According to ETF industry leader, BlackRock, investors have taken $1.5 billion out of bond ETFs (exchange traded funds) during the month of January for the first time in five years.
The wider US ETF and mutual fund market for bonds has seen decreasing positive fund flows (money going in) since September 2020, having recovered from net negative flows (money coming out) during the height of the Covid crisis in early 2020.
Prior to this we have seen net negative flows in late 2018 and briefly in early 2017. The former, during a time when interest rates had been rising steadily through the year and the latter, when Donald Trump had won the presidential election and markets expected rising inflation due to higher government spending and tax cuts.
Fixed Interest valuations drop
The downward trend of flows into bonds since February 2021 coincides with the rising inflation we have seen over the last 12 months.
US inflation has hit a 40-year high of 7.5% this January and the Federal Reserve (the Fed) is planning to begin raising interest rates in March, which has caused the 10-year US treasury bond yield to breach the 2% barrier for the first time since 2019. (When interest rates are rising, the value of bonds traditionally fall, pushing the yield on such investments higher.)
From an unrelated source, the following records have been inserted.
(* ===== verification/FutureCore.v ===== *)
(** The core of futures: [src/future/core.hpp], [src/future/core.cpp] and the
    parts of [future/impl_shref.hpp], [impl_when_all.hpp], [then.hpp],
    [make_future.hpp] and [promise.hpp] that build and destroy headers.

    A heap holds future headers, with their reference counts and status codes,
    and bodies, with the dependency links embedded in them; the intrusive lists of
    successors and of active futures are lists.  Every operation is executable.
    What holds of them is in [FutureInvariant.v] and [FutureSafety.v]. *)
From S2P Require Import Prelude.

Module Futures.

(** * Data *)

Abbreviation hid := nat.
Abbreviation bid := nat.

(** A link is part of a body: its address is the body's and an index. *)
Abbreviation lid := (nat * nat)%type.

(** Result tuples. *)
Definition val := list Z.

Definition status_active : Z := 0.
Definition status_ready : Z := -1.
Definition status_proxying : Z := -2.
Definition status_proxying_active : Z := -3.
Definition status_results_yes : Z := 1.
Definition status_results_no : Z := 2.

Record dependency_link := mk_link { dep : hid; suc : option hid }.

(** [future_body_then], [future_body_identity], [future_body_proxy]. *)
Inductive body_kind := BThen | BIdentity | BProxy.
Record future_body := mk_body { bkind : body_kind; links : list dependency_link }.

(** The union of [result_] and [body_]. *)
Inductive payload := Result (h : hid) | Body (b : bid).

(** [future_header_result], [future_header_promise] with its [countdown],
    [future_header_dependent]. *)
Inductive header_kind := KResult | KPromise (countdown : Z) | KDependent.

(** [void] tells that [T...] is empty; [results] are the constructed results. *)
Record future_header := mk_header {
  ref_n : Z; status : Z; sucs : list lid; load : payload;
  kind : header_kind; void : bool; results : option val
}.

(** [active] is the queue of active futures when there is one; [next_h] and
    [next_b] are the next fresh addresses. *)
Record heap := mk_heap {
  hs : gmap hid future_header; bs : gmap bid future_body; active : option (list hid);
  next_h : hid; next_b : bid
}.

(** ** Access *)

Definition get (h : hid) (st : heap) : res future_header := deref (hs st !! h).
Definition get_body (b : bid) (st : heap) : res future_body := deref (bs st !! b).
Definition get_link (l : lid) (st : heap) : res dependency_link :=
  x ← get_body l.1 st; deref (links x !! l.2).

Definition put (h : hid) (x : future_header) (st : heap) : heap :=
  mk_heap (<[h := x]> (hs st)) (bs st) (active st) (next_h st) (next_b st).
Definition put_body (b : bid) (x : future_body) (st : heap) : heap :=
  mk_heap (hs st) (<[b := x]> (bs st)) (active st) (next_h st) (next_b st).
Definition put_active (q : option (list hid)) (st : heap) : heap :=
  mk_heap (hs st) (bs st) q (next_h st) (next_b st).

Definition put_link (l : lid) (x : dependency_link) (st : heap) : res heap :=
  b ← get_body l.1 st;
  _ ← deref (links b !! l.2);
  Ok (put_body l.1 (mk_body (bkind b) (<[l.2 := x]> (links b))) st).

Definition free (h : hid) (st : heap) : res heap :=
  _ ← get h st; Ok (mk_heap (delete h (hs st)) (bs st) (active st) (next_h st) (next_b st)).
Definition free_body (b : bid) (st : heap) : res heap :=
  _ ← get_body b st; Ok (mk_heap (hs st) (delete b (bs st)) (active st) (next_h st) (next_b st)).

Definition alloc (x : future_header) (st : heap) : hid * heap :=
  (next_h st, mk_heap (<[next_h st := x]> (hs st)) (bs st) (active st) (S (next_h st)) (next_b st)).
Definition alloc_body (x : future_body) (st : heap) : bid * heap :=
  (next_b st, mk_heap (hs st) (<[next_b st := x]> (bs st)) (active st) (next_h st) (S (next_b st))).

Definition set_ref (n : Z) (x : future_header) : future_header :=
  mk_header n (status x) (sucs x) (load x) (kind x) (void x) (results x).
Definition set_status (s : Z) (x : future_header) : future_header :=
  mk_header (ref_n x) s (sucs x) (load x) (kind x) (void x) (results x).
Definition set_sucs (l : list lid) (x : future_header) : future_header :=
  mk_header (ref_n x) (status x) l (load x) (kind x) (void x) (results x).
Definition set_load (p : payload) (x : future_header) : future_header :=
  mk_header (ref_n x) (status x) (sucs x) p (kind x) (void x) (results x).
Definition set_kind (k : header_kind) (x : future_header) : future_header :=
  mk_header (ref_n x) (status x) (sucs x) (load x) k (void x) (results x).
Definition set_results (v : option val) (x : future_header) : future_header :=
  mk_header (ref_n x) (status x) (sucs x) (load x) (kind x) (void x) v.

Definition body_of (x : future_header) : res bid :=
  match load x with Body b => Ok b | Result _ => Undef end.
Definition result_of (x : future_header) : res hid :=
  match load x with Result r => Ok r | Body _ => Undef end.

#[export] Instance body_kind_eq_dec : EqDecision body_kind.
Proof. solve_decision. Defined.
#[export] Instance payload_eq_dec : EqDecision payload.
Proof. solve_decision. Defined.
#[export] Instance header_kind_eq_dec : EqDecision header_kind.
Proof. solve_decision. Defined.

(** * Reference counts *)

Definition incref (h : hid) (n : Z) (st : heap) : res heap :=
  x ← get h st; Ok (if 0 <=? ref_n x then put h (set_ref (ref_n x + n) x) st else st).

Definition decref (h : hid) (n : Z) (st : heap) : res (Z * heap) :=
  x ← get h st;
  Ok (if 0 <=? ref_n x then (ref_n x - n, put h (set_ref (ref_n x - n) x) st) else (ref_n x, st)).

(** [future_header_ops_result_ready::dropref] *)
Definition dropref_result (r : hid) (st : heap) : res heap :=
  '(n, st) ← decref r 1 st; if n =? 0 then free r st else Ok st.

(** [future_header_ops_general::delete1] *)
Definition delete1 (h : hid) (st : heap) : res heap :=
  x ← get h st;
  if status x =? status_ready then
    r ← result_of x;
    if Nat.eqb r h then free h st
    else st ← dropref_result r st; free h st
  else
    match load x with
    | Result r => _ ← assert_that (Nat.eqb r h); free h st
    | Body _ => Aborted
    end.

(** [future_header_ops_general::dropref] *)
Definition dropref (h : hid) (st : heap) : res heap :=
  '(n, st) ← decref h 1 st; if n =? 0 then delete1 h st else Ok st.

Definition drop_for_result (a : hid) (st : heap) : res (hid * heap) :=
  xa ← get a st;
  b ← result_of xa;
  xb ← get b st;
  let a_unit := if (ref_n xa <? 0) || Nat.eqb a b then 0 else 1 in
  let b_unit := if (ref_n xb <? 0) || Nat.eqb a b then 0 else 1 in
  let a_refs := ref_n xa - a_unit in
  let b_refs := ref_n xb + b_unit in
  let b_refs := if a_refs =? 0 then b_refs - b_unit else b_refs in
  let st := if a_unit =? 1 then put a (set_ref a_refs xa) st else st in
  let st := if b_unit =? 1 then put b (set_ref b_refs xb) st else st in
  st ← (if a_refs =? 0 then free a st else Ok st);
  Ok (b, st).

(** [dependency_link::unlink] *)
Definition unlink (l : lid) (st : heap) : res heap :=
  x ← get_link l st;
  match suc x with
  | None => Ok st
  | Some _ =>
      d ← get (dep x) st;
      if decide (l ∈ sucs d) then Ok (put (dep x) (set_sucs (filter (fun l' => l' <> l) (sucs d)) d) st)
      else Undef
  end.

Definition drop_for_proxied (a : hid) (st : heap) : res (hid * heap) :=
  xa ← get a st;
  ab ← body_of xa;
  lk ← get_link (ab, O) st;
  let b := dep lk in
  xb ← get b st;
  let b_unit := if ref_n xb <? 0 then 0 else 1 in
  let a_refs := ref_n xa - 1 in
  let b_refs := ref_n xb + b_unit in
  let b_refs := if a_refs =? 0 then b_refs - b_unit else b_refs in
  let st := put a (set_ref a_refs xa) st in
  let st := if b_unit =? 1 then put b (set_ref b_refs xb) st else st in
  st ← (if a_refs =? 0 then
          st ← (if status xa =? status_proxying then unlink (ab, O) st else Ok st);
          st ← free_body ab st; free a st
        else Ok st);
  Ok (b, st).

(** * Becoming active and ready *)

(** Adding to the active queue; when there is none, one is made, of which the
    future is the first: [entered_active] and the loops that deplete the queue. *)
Definition enqueue_active (h : hid) (st : heap) : heap :=
  put_active (Some (match active st with Some q => q ++ [h] | None => [h] end)) st.

(** The traversal of the successors in [entered_ready_with_sucs]. *)
Fixpoint notify (result : hid) (l : list lid) (st : heap) : res heap :=
  match l with
  | [] => Ok st
  | link :: l =>
      lk ← get_link link st;
      s ← deref (suc lk);
      st ← put_link link (mk_link result None) st;
      xs ← get s st;
      let st := put s (set_status (status xs - 1) xs) st in
      notify result l (if status xs - 1 <=? status_active then enqueue_active s st else st)
  end.

Definition entered_ready_with_sucs (h result : hid) (l : list lid) (st : heap) : res heap :=
  x ← get h st;
  _ ← assert_that (0 <? ref_n x);
  let this_unit := if Nat.eqb result h then 0 else 1 in
  r ← get result st;
  let result_unit := if Nat.eqb result h || (ref_n r <? 0) then 0 else 1 in
  let st := match active st with None => put_active (Some []) st | Some _ => st end in
  st ← notify result l (put h (set_sucs [] x) st);
  let n := Z.of_nat (length l) in
  let this_refs := ref_n x - n * this_unit in
  let result_refs := ref_n r + n * result_unit in
  let result_refs := if this_refs =? 0 then result_refs - result_unit else result_refs in
  x ← get h st;
  let st := if this_unit =? 1 then put h (set_ref this_refs x) st else st in
  r ← get result st;
  let st := if result_unit =? 1 then put result (set_ref result_refs r) st else st in
  if this_refs =? 0 then free h st else Ok st.

Definition enter_ready (h result : hid) (st : heap) : res heap :=
  x ← get h st;
  let st := put h (set_status status_ready (set_load (Result result) x)) st in
  match sucs x with
  | [] => Ok st
  | l => entered_ready_with_sucs h result l st
  end.

(** The successors that proxy a header, in the order of the list. *)
Fixpoint split_proxies (l : list lid) (st : heap) : res (list lid * list lid) :=
  match l with
  | [] => Ok ([], [])
  | link :: l =>
      lk ← get_link link st;
      s ← deref (suc lk);
      xs ← get s st;
      '(pr, rest) ← split_proxies l st;
      Ok (if status xs =? status_proxying then (link :: pr, rest) else (pr, link :: rest))
  end.

Fixpoint redirect (proxied : hid) (l : list lid) (st : heap) : res heap :=
  match l with
  | [] => Ok st
  | link :: l =>
      lk ← get_link link st;
      st ← put_link link (mk_link proxied (suc lk)) st;
      redirect proxied l st
  end.

(** [future_header_dependent::enter_proxying] for a fresh proxy body in storage
    [b].  A header that would proxy itself is excluded by its callers: the code
    then loops forever. *)
Definition enter_proxying (h : hid) (b : bid) (p : hid) (st : heap) : res heap :=
  xp ← get p st;
  '(p, b, st) ← (if (status xp =? status_proxying) || (status xp =? status_proxying_active) then
      pb ← body_of xp;
      lk ← get_link (pb, O) st;
      let p1 := dep lk in
      st ← incref p1 1 st;
      '(n, st) ← decref p 1 st;
      if n =? 0 then
        st ← put_link (pb, O) (mk_link p1 (Some h)) st;
        st ← free_body b st;
        st ← free p st;
        Ok (p1, pb, st)
      else Ok (p1, b, st)
    else Ok (p, b, st));
  xp ← get p st;
  if status xp =? status_ready then
    '(n, st) ← decref h 1 st;
    _ ← assert_that (negb (n =? 0));
    '(r, st) ← drop_for_result p st;
    st ← enter_ready h r st;
    free_body b st
  else if Nat.eqb p h then Undef
  else
    x ← get h st;
    '(pr, rest) ← split_proxies (sucs x) st;
    st ← redirect p pr st;
    let n := Z.of_nat (length pr) in
    let this_refs := ref_n x - n in
    let proxied_refs := if this_refs =? 0 then ref_n xp + n - 1 else ref_n xp + n in
    let xp := set_sucs (rev pr ++ sucs xp) (if 0 <=? ref_n xp then set_ref proxied_refs xp else xp) in
    let st := put p xp st in
    let x := set_status status_proxying (set_sucs rest x) in
    let st := put h x st in
    if this_refs =? 0 then
      st ← free_body b st; free h st
    else
      let st := put_body b (mk_body BProxy [mk_link p (Some h)]) st in
      let st := put p (set_sucs ((b, O) :: sucs xp) xp) st in
      Ok (put h (set_ref this_refs (set_load (Body b) x)) st).

(** What a proxy of [p] would proxy. *)
Definition proxied_by (p : hid) (st : heap) : res hid :=
  x ← get p st;
  if (status x =? status_proxying) || (status x =? status_proxying_active) then
    b ← body_of x; lk ← get_link (b, O) st; Ok (dep lk)
  else Ok p.

(** * Building futures *)

(** The constructor of a dependency of [h], whose body is [b], on [a]: the link is
    added to the body. *)
Definition add_dependency (h : hid) (b : bid) (a : hid) (st : heap) : res heap :=
  xa ← get a st;
  '(a, st) ← (if (status xa =? status_proxying) || (status xa =? status_proxying_active)
              then drop_for_proxied a st else Ok (a, st));
  xa ← get a st;
  if negb (status xa =? status_ready) then
    xb ← get_body b st;
    let st := put_body b (mk_body (bkind xb) (links xb ++ [mk_link a (Some h)])) st in
    let st := put a (set_sucs ((b, length (links xb)) :: sucs xa) xa) st in
    x ← get h st;
    Ok (put h (set_status (status x + 1) x) st)
  else
    '(r, st) ← drop_for_result a st;
    xb ← get_body b st;
    Ok (put_body b (mk_body (bkind xb) (links xb ++ [mk_link r None])) st).
(* ===== verification/FutureInvariant.v ===== *)
(** The invariant of the futures heap, and the elementary updates that keep it.

    The reference count of a header is the number of places that refer to it:
    the references held outside of the heap ([own]), the dependency links, the
    ready dependents that share its result, and one more while a dependent is
    pending.  The shape of the heap says how statuses, links, successor lists,
    bodies and the active queue fit together.  A [mode] names the headers, bodies
    and links that an operation has in its hands. *)
From S2P Require Import Prelude FutureCore.

Module Invariant.
Import Futures.

(** * Views of the heap *)

Definition link_at (st : heap) (l : lid) : option dependency_link :=
  bs st !! l.1 ≫= fun b => links b !! l.2.

Definition linked (lk : dependency_link) : Prop := suc lk <> None.

Definition queue (st : heap) : list hid := default [] (active st).

Definition ready (x : future_header) : Prop := status x = status_ready.

Definition active_status (x : future_header) : Prop :=
  status x = status_active \/ status x = status_proxying_active.

Definition pending (x : future_header) : Z := ind (kind x = KDependent /\ ~ status x = status_ready).

(** ** Counting references *)

Definition links_in (h : hid) (l : list dependency_link) : Z := lsum (fun lk => ind (dep lk = h)) l.
Definition links_to (st : heap) (h : hid) : Z := msum (fun _ b => links_in h (links b)) (bs st).
Definition shares (h : hid) (x : future_header) : Z :=
  ind (kind x = KDependent /\ status x = status_ready /\ load x = Result h).
Definition results_to (st : heap) (h : hid) : Z := msum (fun _ x => shares h x) (hs st).

Definition number_linked (l : list dependency_link) : Z := lsum (fun lk => ind (suc lk <> None)) l.

(** What an operation has in its hands: the header whose callback is running, one
    that is not (or no longer) in the active queue, one that has lost its body, a
    body without links that is not in use, the links being taken out of the
    successors of [source]; [done] are the headers whose callback has run,
    [vals] are values that ready futures were seen to have, and [pend] holds the
    pending dependents. *)
Record mode := mk_mode {
  run : option hid; build : option hid; bare : option hid; spare : option bid;
  source : hid; loose : list lid; done : gset hid; vals : gmap hid val; pend : gset hid
}.

Definition in_hand (m : mode) (h : hid) : Prop := run m = Some h \/ build m = Some h \/ bare m = Some h.

(** * The invariant *)

Record counts (m : mode) (own : hid -> Z) (st : heap) : Prop := {
  c_ref : forall h, h <> always ->
    own h + links_to st h + results_to st h =
    match hs st !! h with Some x => ref_n x - pending x | None => 0 end;
  c_pos : forall h x, hs st !! h = Some x -> h <> always -> bare m <> Some h -> 0 < ref_n x;
  c_always : forall x, hs st !! always = Some x -> ref_n x = -1
}.

Definition is_result (st : heap) (r : hid) : Prop :=
  exists x, hs st !! r = Some x /\ kind x <> KDependent /\ status x = status_ready /\
            load x = Result r /\ results x <> None.

Definition body_ok (h : hid) (x : future_header) (b : future_body) : Prop :=
  Forall (fun lk => suc lk = None \/ suc lk = Some h) (links b) /\
  match bkind b with
  | BProxy => exists lk, links b = [lk] /\
      status x = match suc lk with Some _ => status_proxying | None => status_proxying_active end
  | _ => status x = number_linked (links b)
  end.

Definition header_ok (m : mode) (st : heap) (h : hid) (x : future_header) : Prop :=
  match kind x with
  | KDependent =>
      if decide (status x = status_ready) then
        sucs x = [] /\ exists r, load x = Result r /\ is_result st r
      else bare m = Some h \/
        exists b xb, load x = Body b /\ bs st !! b = Some xb /\ body_ok h x xb /\ spare m <> Some b
  | KResult => status x = status_ready /\ load x = Result h /\ sucs x = [] /\ results x <> None
  | KPromise c =>
      load x = Result h /\
      if decide (status x = status_ready) then c = 0 /\ sucs x = [] /\ results x <> None
      else 0 < c /\ (status x = status_results_yes /\ results x <> None \/
                     status x = status_results_no /\ void x = false /\ results x = None)
  end.

Definition owns (m : mode) (st : heap) (h : hid) (b : bid) : Prop :=
  exists x, hs st !! h = Some x /\ kind x = KDependent /\ status x <> status_ready /\
            load x = Body b /\ bare m <> Some h.

Record shape (m : mode) (st : heap) : Prop := {
  s_always : exists x, hs st !! always = Some x /\ kind x = KResult /\ results x = Some [];
  s_header : forall h x, hs st !! h = Some x -> header_ok m st h x;
  s_body : forall b xb, bs st !! b = Some xb ->
    (spare m = Some b /\ links xb = []) \/ exists h, owns m st h b;
  s_owner : forall h1 h2 b, owns m st h1 b -> owns m st h2 b -> h1 = h2;
  s_link : forall l lk, link_at st l = Some lk ->
    match suc lk with
    | None => is_result st (dep lk)
    | Some _ => (exists x, hs st !! dep lk = Some x /\ l ∈ sucs x) \/ (l ∈ loose m /\ dep lk = source m)
    end;
  s_sucs : forall h x l, hs st !! h = Some x -> l ∈ sucs x ->
    exists lk, link_at st l = Some lk /\ dep lk = h /\ suc lk <> None;
  s_nodup : forall h x, hs st !! h = Some x -> NoDup (sucs x);
  s_loose : NoDup (loose m) /\ (forall l, l ∈ loose m ->
    (exists lk, link_at st l = Some lk /\ dep lk = source m /\ suc lk <> None) /\
    (forall x, hs st !! source m = Some x -> l ∉ sucs x));
  s_proxy : forall b xb lk x, bs st !! b = Some xb -> bkind xb = BProxy -> lk ∈ links xb ->
    suc lk <> None -> hs st !! dep lk = Some x ->
    status x <> status_proxying /\ status x <> status_proxying_active;
  s_queue : NoDup (queue st) /\ forall h, h ∈ queue st ->
    ~ in_hand m h /\ exists x, hs st !! h = Some x /\ kind x = KDependent /\ active_status x;
  s_active : forall h x, hs st !! h = Some x -> kind x = KDependent -> active_status x ->
    h ∈ queue st \/ in_hand m h;
  s_run : forall h, run m = Some h -> build m <> Some h /\ bare m <> Some h /\
    exists x b xb, hs st !! h = Some x /\ kind x = KDependent /\ status x = status_active /\
                   load x = Body b /\ bs st !! b = Some xb /\ bkind xb = BThen;
  s_done : forall h, h ∈ done m -> (h < next_h st)%nat /\
    forall x b xb, hs st !! h = Some x -> kind x = KDependent -> status x <> status_ready ->
      load x = Body b -> bs st !! b = Some xb -> bkind xb = BThen -> in_hand m h;
  s_vals : forall h v, vals m !! h = Some v -> (h < next_h st)%nat /\
    forall x, hs st !! h = Some x -> exists r xr, status x = status_ready /\ load x = Result r /\
      hs st !! r = Some xr /\ results xr = Some v;
  s_fresh : (forall h, (next_h st <= h)%nat -> hs st !! h = None) /\
            (forall b, (next_b st <= b)%nat -> bs st !! b = None);
  s_spare : forall b, spare m = Some b -> is_Some (bs st !! b);
  s_pend : forall h x, hs st !! h = Some x -> kind x = KDependent -> status x <> status_ready -> h ∈ pend m
}.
With the economic backdrop for the bond market looking less favourable, we have seen fixed interest investments fall in the last three months. Portfolios have not been immune to this, though we took action to sell our US treasury position in December last year, which has since fallen c.5%, reducing our overall exposure to bonds as a result. Looking forward, we expect the environment to continue to be challenging for bond investors, though some areas of the market will look more attractive on a relative basis.